Involving 150 stroke patients, the aim of the study is to see whether it leads to improved hand and arm control.

Stuart Baker, professor of movement neuroscience at Newcastle University, who has led the work, said: “We were astonished to find that a small electric shock and the sound of a click had the potential to change the brain’s connections.

“However, our previous research in primates changed our thinking about how we could activate these pathways, leading to our study in humans.”

The team has created a device to strengthen connections in the reticulospinal tract, one of the signal pathways between the brain and spinal cord.

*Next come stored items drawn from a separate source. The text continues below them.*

Definition je_dallocm (ptr : Z) : MM Z :=
  check (negb (ptr =? 0));;
  init ← gets malloc_initialized; check init;;
  usize ← on_heap (isalloc ptr); count_deallocated usize;; on_heap (iqalloc ptr);; mret ALLOCM_SUCCESS.

Definition je_nallocm (size flags : Z) : MM (Z * option Z) :=
  check (negb (size =? 0));;
  failed ← malloc_init;
  if (failed : bool) then mret (ALLOCM_ERR_OOM, None)
  else
    usize ← lift (usable size (allocm_alignment flags));
    if usize =? 0 then mret (ALLOCM_ERR_OOM, None) else mret (ALLOCM_SUCCESS, Some usize).

(** ** Allocation without thread-local data *)

Definition a0alloc (size : Z) (zero : bool) : MM (option Z) :=
  failed ← malloc_init;
  if (failed : bool) then mret None
  else
    let size := if size =? 0 then 1 else size in
    on_heap (if size <=? arena_maxclass then arena_malloc_ size zero else huge_malloc_ size zero).

Definition a0malloc (size : Z) : MM (option Z) := a0alloc size false.
Definition a0calloc (num size : Z) : MM (option Z) := a0alloc (u64 (num * size)) true.
Definition a0free (ptr : option Z) : MM unit :=
  match ptr with
  | None => mret tt
  | Some ptr => on_heap (if negb (CHUNK_ADDR2BASE ptr =? ptr) then arena_free ptr else huge_dalloc ptr true)
  end.
End malloc.
Arguments mstate S T : clear implicits.
(* ===== verification/MallocProg.v ===== *)
(** * Programs and their objects

    The allocator as its users rely on it: a program that calls the malloc
    family and reads and writes its objects sees a map of disjoint objects and
    reads back what it wrote, through every resizing, while other threads use
    the arena. *)

From S2P Require Import Prelude OrdTree Rb SizeClass BinInfo Bitmap Chunk ChunkIface ChunkSpec ChunkSystem Arena ArenaMap ArenaInv ArenaRun ArenaTrim ArenaSystem ArenaBin ArenaBinInv ArenaObj ArenaSmall ArenaThreads Huge Malloc MallocInv MallocOps MallocRalloc MallocSpec MallocX.

(** Other threads may have anything. *)
Definition any_env : Env := anything.

(** ** Programs *)

Inductive prog :=
  | PStop
  | PReallocNull (size : Z) (k : option Z → prog)
  | PCalloc (num size : Z) (k : option Z → prog)
  | PMemalign (al size : Z) (k : Z * option Z → prog)
  | PRealloc (p size : Z) (k : option Z → prog)
  | PFree (p : Z) (k : prog)
  | PUsable (p : Z) (k : Z → prog)
  | PStore (x b : Z) (k : prog)
  | PLoad (x : Z) (k : Z → prog).

(** What the program knows of memory. *)
Definition known_bytes := Z → option Z.

Section programs.
Context `{Config}.
Implicit Types (X : gmap Z Z) (V : known_bytes) (pr : prog).

Definition in_object X x : Prop := ∃ p n, X !! p = Some n ∧ p ≤ x < p + n.

(** What a program that has the objects [X] may call. *)
Fixpoint prog_ok X pr : Prop :=
  match pr with
  | PStop => True
  | PReallocNull size k => 0 ≤ size < 2 ^ 64 ∧ prog_ok X (k None) ∧
      ∀ p sz, X !! p = None → s2u (Z.max 1 size) = Some sz → prog_ok (<[p := sz]> X) (k (Some p))
  | PCalloc num size k => is_u64 num ∧ is_u64 size ∧ prog_ok X (k None) ∧
      ∀ p sz, X !! p = None → s2u (Z.max 1 (num * size)) = Some sz → prog_ok (<[p := sz]> X) (k (Some p))
  | PMemalign al size k => memalign_request al size ∧ (∀ e, prog_ok X (k (e, None))) ∧
      ∀ p sz, X !! p = None → sa2u (Z.max 1 size) al = Some sz → prog_ok (<[p := sz]> X) (k (0, Some p))
  | PRealloc p size k => 0 < size < 2 ^ 64 ∧ is_Some (X !! p) ∧ prog_ok X (k None) ∧
      ∀ q sz, q = p ∨ X !! q = None → s2u size = Some sz → prog_ok (<[q := sz]> (delete p X)) (k (Some q))
  | PFree p k => is_Some (X !! p) ∧ prog_ok (delete p X) k
  | PUsable p k => ∃ n, X !! p = Some n ∧ prog_ok X (k n)
  | PStore x b k => in_object X x ∧ prog_ok X k
  | PLoad x k => in_object X x ∧ ∀ b, prog_ok X (k b)
  end.

(** ** The specification *)

Definition forget p n V : known_bytes := λ x, if (p <=? x) && (x <? p + n) then None else V x.
Definition learn x b V : known_bytes := λ y, if y =? x then Some b else V y.
Definition zeroed p n V : known_bytes := λ x, if (p <=? x) && (x <? p + n) then Some 0 else V x.
(** The first [c] bytes move from [p] to [q]. *)
Definition transfer p old q c V : known_bytes := λ x, if (q <=? x) && (x <? q + c) then V (x - q + p) else forget p old V x.

Inductive steps : gmap Z Z → known_bytes → prog → gmap Z Z → known_bytes → Prop :=
  | st_stop X V : steps X V PStop X V
  | st_no_malloc X V X' V' size k : steps X V (k None) X' V' → steps X V (PReallocNull size k) X' V'
  | st_malloc X V X' V' size k p sz :
      X !! p = None → size ≤ sz → s2u (Z.max 1 size) = Some sz → apart_from X p sz →
      steps (<[p := sz]> X) V (k (Some p)) X' V' → steps X V (PReallocNull size k) X' V'
  | st_no_calloc X V X' V' num size k : steps X V (k None) X' V' → steps X V (PCalloc num size k) X' V'
  | st_calloc X V X' V' num size k p sz :
      num * size < 2 ^ 64 → X !! p = None → num * size ≤ sz → apart_from X p sz →
      steps (<[p := sz]> X) (if num * size <=? SMALL_MAXCLASS then zeroed p sz V else V) (k (Some p)) X' V' → steps X V (PCalloc num size k) X' V'
  | st_no_memalign X V X' V' al size k e :
      (e = EINVAL ∧ ¬ good_alignment al 8 ∨ e = ENOMEM ∧ good_alignment al 8) → steps X V (k (e, None)) X' V' → steps X V (PMemalign al size k) X' V'
  | st_memalign X V X' V' al size k p sz :
      good_alignment al 8 → p mod al = 0 → X !! p = None → size ≤ sz → apart_from X p sz →
      steps (<[p := sz]> X) V (k (0, Some p)) X' V' → steps X V (PMemalign al size k) X' V'
  | st_no_realloc X V X' V' p size k : steps X V (k None) X' V' → steps X V (PRealloc p size k) X' V'
  | st_realloc X V X' V' p old size k q sz :
      X !! p = Some old → size ≤ sz → apart_from (delete p X) q sz →
      steps (<[q := sz]> (delete p X)) (transfer p old q (Z.min size old) V) (k (Some q)) X' V' → steps X V (PRealloc p size k) X' V'
  | st_free X V X' V' p n k : X !! p = Some n → steps (delete p X) (forget p n V) k X' V' → steps X V (PFree p k) X' V'
  | st_usable X V X' V' p n k : X !! p = Some n → steps X V (k n) X' V' → steps X V (PUsable p k) X' V'
  | st_store X V X' V' x b k : in_object X x → steps X (learn x b V) k X' V' → steps X V (PStore x b k) X' V'
  | st_load X V X' V' x b k : in_object X x → (∀ b', V x = Some b' → b = b') → steps X V (k b) X' V' → steps X V (PLoad x k) X' V'.

(** The memory [f] agrees with what the program knows, and it knows its own objects only. *)
Definition known X V (f : Z → Z) : Prop := ∀ x b, V x = Some b → in_object X x ∧ f x = b.

Lemma known_keeps X X' V f f' : known X V f → keeps X f f' → X ⊆ X' → known X' V f'.
Proof.
  intros Hk K Hs x b E. destruct (Hk x b E) as [(p & n & Ep & Hx) Hf]. split; [exists p, n; split; [by eapply lookup_weaken|done]|].
  by rewrite (K p n Ep).
Qed.

Lemma known_delete X V f p n :
  known X V f → X !! p = Some n → known (delete p X) (forget p n V) f.
Proof.
  intros Hk Ep x b. unfold forget. destruct (Z.leb_spec p x), (Z.ltb_spec x (p + n)); cbn [andb]; try done; intros E;
    destruct (Hk x b E) as [(q & m & Eq & Hx) Hf]; (split; [|done]); exists q, m; (split; [|done]);
    rewrite lookup_delete_ne; try done; intros ->; rewrite Ep in Eq; injection Eq as ->; lia.
Qed.

Lemma known_zeroed X V f p n : known X V f → X !! p = Some n → (∀ y, p ≤ y < p + n → f y = 0) → known X (zeroed p n V) f.
Proof.
  intros Hk Ep Hz x b. unfold zeroed. destruct (Z.leb_spec p x), (Z.ltb_spec x (p + n)); cbn [andb]; [|by apply Hk..].
  intros [= <-]. split; [by exists p, n|]. by apply Hz.
Qed.

Lemma known_learn X V f x b : known X V f → in_object X x → known X (learn x b V) (memset_bytes x b 1 f).
Proof.
  intros Hk Hx y c. unfold learn, memset_bytes. destruct (Z.eqb_spec y x) as [->|Hne].
  - intros [= <-]. split; [done|]. by rewrite Z.leb_refl, (proj2 (Z.ltb_lt x (x + 1))) by lia.
  - intros E. destruct (Hk y c E) as [? ?]. split; [done|]. destruct (Z.leb_spec x y), (Z.ltb_spec y (x + 1)); cbn [andb]; try done. lia.
Qed.

Lemma known_transfer X V f f' p old q sz size :
  known X V f → X !! p = Some old → keeps (delete p X) f f' → size ≤ sz → (q = p ∨ X !! q = None) →
  (∀ i, 0 ≤ i < Z.min size old → f' (q + i) = f (p + i)) →
  known (<[q := sz]> (delete p X)) (transfer p old q (Z.min size old) V) f'.
Proof.
  intros Hk Ep K Hle Hq Hd x b. unfold transfer. destruct (Z.leb_spec q x), (Z.ltb_spec x (q + Z.min size old)); cbn [andb].
  1: { intros E. destruct (Hk _ _ E) as [_ Hf]. split; [exists q, sz; split; [apply lookup_insert_eq|lia]|].
       rewrite <- Hf. specialize (Hd (x - q)). replace (q + (x - q)) with x in Hd by lia. rewrite Hd by lia. f_equal. lia. }
  all: intros E; destruct (known_delete _ _ _ _ _ Hk Ep x b E) as [(r & m & Er & Hx) Hf];
    (split; [|by rewrite (K r m Er)]); exists r, m; (split; [|done]); apply lookup_insert_Some; right; (split; [|done]);
    apply lookup_delete_Some in Er as [? Er]; destruct Hq as [->|Hq]; congruence.
Qed.
End programs.

Section run.
Context `{Config} `{Opts} {S : Type} `{CL : ChunkLayer S} {T : Type} `{OT : OrdTree T Z}.
Context `{!ChunkLayerLaws S} `{!OrdTreeLaws T Z} {HBI : BinInfos}.
Context (old_word : Z → Z → Z) (os_purge : Z → Z → (Z → Z) → (Z → Z)).
Context (malloc_init_hard : M (mstate S T) bool).
#[local] Existing Instance arena_chunks.
#[local] Existing Instance any_env.
Implicit Types (s : mstate S T) (X : gmap Z Z) (V : known_bytes) (pr : prog) (cls : list client).
Hypothesis os_purge_range : ∀ p n f, mem_but p n f (os_purge p n f).

Section prog.
Context (others : M (astate S T) unit).

Fixpoint run_prog pr : M (mstate S T) unit :=
  match pr with
  | PStop => mret tt
  | PReallocNull size k => r ← je_realloc old_word os_purge others malloc_init_hard None size; run_prog (k r)
  | PCalloc num size k => r ← je_calloc old_word os_purge others malloc_init_hard num size; run_prog (k r)
  | PMemalign al size k => r ← je_posix_memalign old_word os_purge others malloc_init_hard al size; run_prog (k r)
  | PRealloc p size k => r ← je_realloc old_word os_purge others malloc_init_hard (Some p) size; run_prog (k r)
  | PFree p k => je_free old_word os_purge others (Some p);; run_prog k
  | PUsable p k => n ← je_malloc_usable_size (Some p); run_prog (k n)
  | PStore x b k => modify (λ s, set_heap (set_mem (memset_bytes x b 1 (smem s)) (heap s)) s);; run_prog k
  | PLoad x k => b ← gets (λ s, smem s x); run_prog (k b)
  end.
End prog.

Lemma others_interfere cls (F : Frame) C N (a : astate S T) M D :
  Forall (client_ok ∅) cls → owned (FR := F) C N anything a M D →
  wp (interfere old_word os_purge cls) a (λ _ a', owned (FR := F) C N anything a' M D ∧ keeps M (a_mem a) (a_mem a')).
Proof using ChunkLayerLaws0 OrdTreeLaws0 HBI os_purge_range. intros Hc Ho. by apply wp_interfere. Qed.

(** Programs that give back what they take leave the other threads' objects as they are. *)
Lemma others_tidy (EN : Env) cls (F : Frame) C N (a : astate S T) M D :
  Forall (client_ok ∅) cls → Forall tidy cls → owned (FR := F) C N env a M D →
  wp (interfere old_word os_purge cls) a (λ _ a', owned (FR := F) C N env a' M D ∧ keeps M (a_mem a) (a_mem a')).
Proof using ChunkLayerLaws0 OrdTreeLaws0 HBI os_purge_range. intros Hc Ht Ho. by apply wp_interfere_tidy. Qed.

Lemma mok_apart s X p n : mok s X → X !! p = Some n → apart_from X p n.
Proof using OrdTreeLaws0 HBI. intros Hs. eapply heap_objs_apart, mo_heap, Hs. Qed.

Lemma apart_new X p n : apart_from (<[p := n]> X) p n → apart_from X p n.
Proof. intros Ha q m Eq Hne. apply Ha; [by rewrite lookup_insert_ne|done]. Qed.

Section wp.
Context (others : M (astate S T) unit).
Hypothesis others_ok : ∀ (F : Frame) C N a M D, owned (FR := F) C N anything a M D →
  wp others a (λ _ a', owned (FR := F) C N anything a' M D ∧ keeps M (a_mem a) (a_mem a')).

(** After a new object was returned. *)
Lemma known_got s X lo p sz s' V : got s X lo p sz s' → known X V (smem s) → known (<[p := sz]> X) V (smem s').
Proof. intros [Hp _ _ K] Hk. eapply known_keeps; [exact Hk|exact K|by apply insert_subseteq]. Qed.

Lemma got_apart s X lo p sz s' : got s X lo p sz s' → apart_from X p sz.
Proof using OrdTreeLaws0 HBI. intros [_ _ Hok _]. eapply apart_new, mok_apart; [exact Hok|apply lookup_insert_eq]. Qed.

Lemma wp_prog pr X V s (Q : unit → mstate S T → Prop) :
  prog_ok X pr → mok s X → known X V (smem s) →
  (∀ s' X' V', steps X V pr X' V' → mok s' X' → known X' V' (smem s') → Q tt s') → wp (run_prog others pr) s Q.
Proof using All.
  revert X V s Q. induction pr as [|size k IH|num size k IH|al size k IH|p size k IH|p k IH|p k IH|x b k IH|x k IH];
    intros X V s Q Hok Hs Hk HQ; cbn [run_prog prog_ok] in *.
  - apply wp_ret. apply (HQ s X V); [constructor|done|done].
  - destruct Hok as (Hz & Hno & Hyes). apply wp_bind. eapply wp_mono; [eapply wp_je_realloc_null; done|]. intros [p|] s1; cbn [malloc_result_].
    + intros (sz & Es & Hg & _). eapply IH; [by apply Hyes; [apply Hg|]|apply Hg|by eapply known_got|]. intros s' X' V' Hst. apply HQ.
      eapply st_malloc with (sz := sz); [apply Hg|pose proof (gt_size _ _ _ _ _ _ Hg); lia|exact Es|by eapply got_apart|exact Hst].
    + intros [[Hs1 K1] _]. eapply IH; [exact Hno|exact Hs1|by eapply known_keeps|]. intros s' X' V' Hst. apply HQ. by apply st_no_malloc.
  - destruct Hok as (Hn & Hz & Hno & Hyes). apply wp_bind. eapply wp_mono; [eapply wp_je_calloc; done|]. intros [p|] s1; cbn [calloc_result].
    + intros (Hfit & sz & Es & Hg & _ & Hz0). eapply (IH _ _ (if num * size <=? SMALL_MAXCLASS then zeroed p sz V else V)); [by apply Hyes; [apply Hg|]|apply Hg| |].
      * destruct (Z.leb_spec (num * size) SMALL_MAXCLASS); [|by eapply known_got]. apply known_zeroed; [by eapply known_got|apply lookup_insert_eq|auto].
      * intros s' X' V' Hst. apply HQ. eapply st_calloc with (sz := sz); [done|apply Hg|pose proof (gt_size _ _ _ _ _ _ Hg); lia|by eapply got_apart|exact Hst].
    + intros [[Hs1 K1] _]. eapply IH; [exact Hno|exact Hs1|by eapply known_keeps|]. intros s' X' V' Hst. apply HQ. by apply st_no_calloc.
  - destruct Hok as (Hreq & Hno & Hyes). apply wp_bind. eapply wp_mono; [eapply wp_imemalign; done|]. intros [e [p|]] s1 [_ Hr].
    + destruct Hr as (-> & Hgood & Hpal & sz & Es & Hg). eapply IH; [by apply Hyes; [apply Hg|]|apply Hg|by eapply known_got|]. intros s' X' V' Hst. apply HQ.
      eapply st_memalign with (sz := sz); [done|done|apply Hg|pose proof (gt_size _ _ _ _ _ _ Hg); lia|by eapply got_apart|exact Hst].
    + destruct Hr as [[Hs1 K1] He]. eapply IH; [apply Hno|exact Hs1|by eapply known_keeps|]. intros s' X' V' Hst. apply HQ. by eapply st_no_memalign.
  - destruct Hok as (Hz & [old Ep] & Hno & Hyes). apply wp_bind. eapply wp_mono; [eapply wp_je_realloc; done|]. intros [q|] s1; cbn [realloc_result].
    + intros (_ & sz & Es & [Hle Hq Hok1 K1 Hd]). eapply IH; [by apply Hyes|exact Hok1|eapply known_transfer; [exact Hk|exact Ep|exact K1|exact Hle|exact Hq|exact Hd]|].
      intros s' X' V' Hst. apply HQ. eapply st_realloc; [exact Ep|exact Hle| |exact Hst].
      eapply apart_new, mok_apart; [exact Hok1|apply lookup_insert_eq].
    + intros [[Hs1 K1] _]. eapply IH; [exact Hno|exact Hs1|by eapply known_keeps|]. intros s' X' V' Hst. apply HQ. by apply st_no_realloc.
  - destruct Hok as ([n Ep] & Hok). apply wp_bind. eapply wp_mono; [eapply wp_je_free; done|]. intros [] s1 (Hs1 & K1 & _).
    eapply IH; [exact Hok|exact Hs1|eapply known_keeps; [by eapply known_delete|exact K1|done]|]. intros s' X' V' Hst. apply HQ. by eapply st_free.
  - destruct Hok as (n & Ep & Hok). apply wp_bind. eapply wp_mono; [eapply wp_je_usable; done|]. intros r s1 (-> & Hs1 & Hm1).
    eapply IH; [exact Hok|exact Hs1|by rewrite Hm1|]. intros s' X' V' Hst. apply HQ. by eapply st_usable.
  - destruct Hok as [Hx Hok]. wsteps. eapply IH; [exact Hok| |by apply (known_learn X V (smem s) x b)|].
    + destruct Hs. split; [done|by apply heap_write|done].
    + intros s' X' V' Hst. apply HQ. by eapply st_store.
  - destruct Hok as [Hx Hok]. wsteps. eapply IH; [apply Hok|exact Hs|exact Hk|]. intros s' X' V' Hst. apply HQ. eapply st_load; [done| |exact Hst].
    intros b' E. by destruct (Hk _ _ E).
Qed.
End wp.

(** ** A new heap *)

Lemma heap_new (EN : Env) (s0 : S) f ca : env ∅ ∅ → cl_inv s0 [] [] → heap_ok (EN := EN) (huge_boot (arena_new s0 f ca) ca f) ∅.
Proof using ChunkLayerLaws0 OrdTreeLaws0 HBI.
  clear dependent os_purge.
  intros He Hs. exists ∅, ∅, ∅, []. split; [done|]. split.
  - split; simpl; [apply tree_new, extent_ad_comp_order|set_solver|done| |done|done]. split; [done|]. rewrite elements_empty. exact Hs.
  - split; [constructor|]. intros c. simpl. rewrite lookup_empty. split; [by intros ?%elem_of_nil|by intros [? ?]].
  - rewrite elements_empty. apply (objects_env (FR := f)); [exact He|]. apply (objects_arena_new (FR := f)); [exact Hs|constructor].
Qed.
End run.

It is important for patients as when people have a stroke they often lose the major pathway found in all mammals connecting the brain to the spinal cord.

The team’s previous work in primates showed that after a stroke they can adapt and use a different, more primitive pathway, the reticulospinal tract, to recover.

Recovery tends to be imbalanced with more connections made to flexors, the muscles that close the hand, than extensors, those that open the hand.

This imbalance is also seen in stroke patients as typically, even after a period of recuperation, they find that they still have weakness of the extensor muscles preventing them opening their fist which leads to the distinctive curled hand.

Partial paralysis of the arms, typically on just one side, is common after stroke, and can affect someone’s ability to wash, dress or feed themselves.

Only about 15 per cent of stroke patients spontaneously recover the use of their hand and arm, with many people left facing the rest of their lives with a severe level of disability.

Professor Baker added: “We have developed a miniaturised device which delivers an audible click followed by a weak electric shock to the arm muscle to strengthen the brain’s connections.

“This means the stroke patients in the trial are wearing an earpiece and a pad on the arm, each linked by wires to the device so that the click and shock can be continually delivered to them.

“We think that if they wear this for four hours a day we will be able to see a permanent improvement in their extensor muscle connections which will help them gain control on their hand.”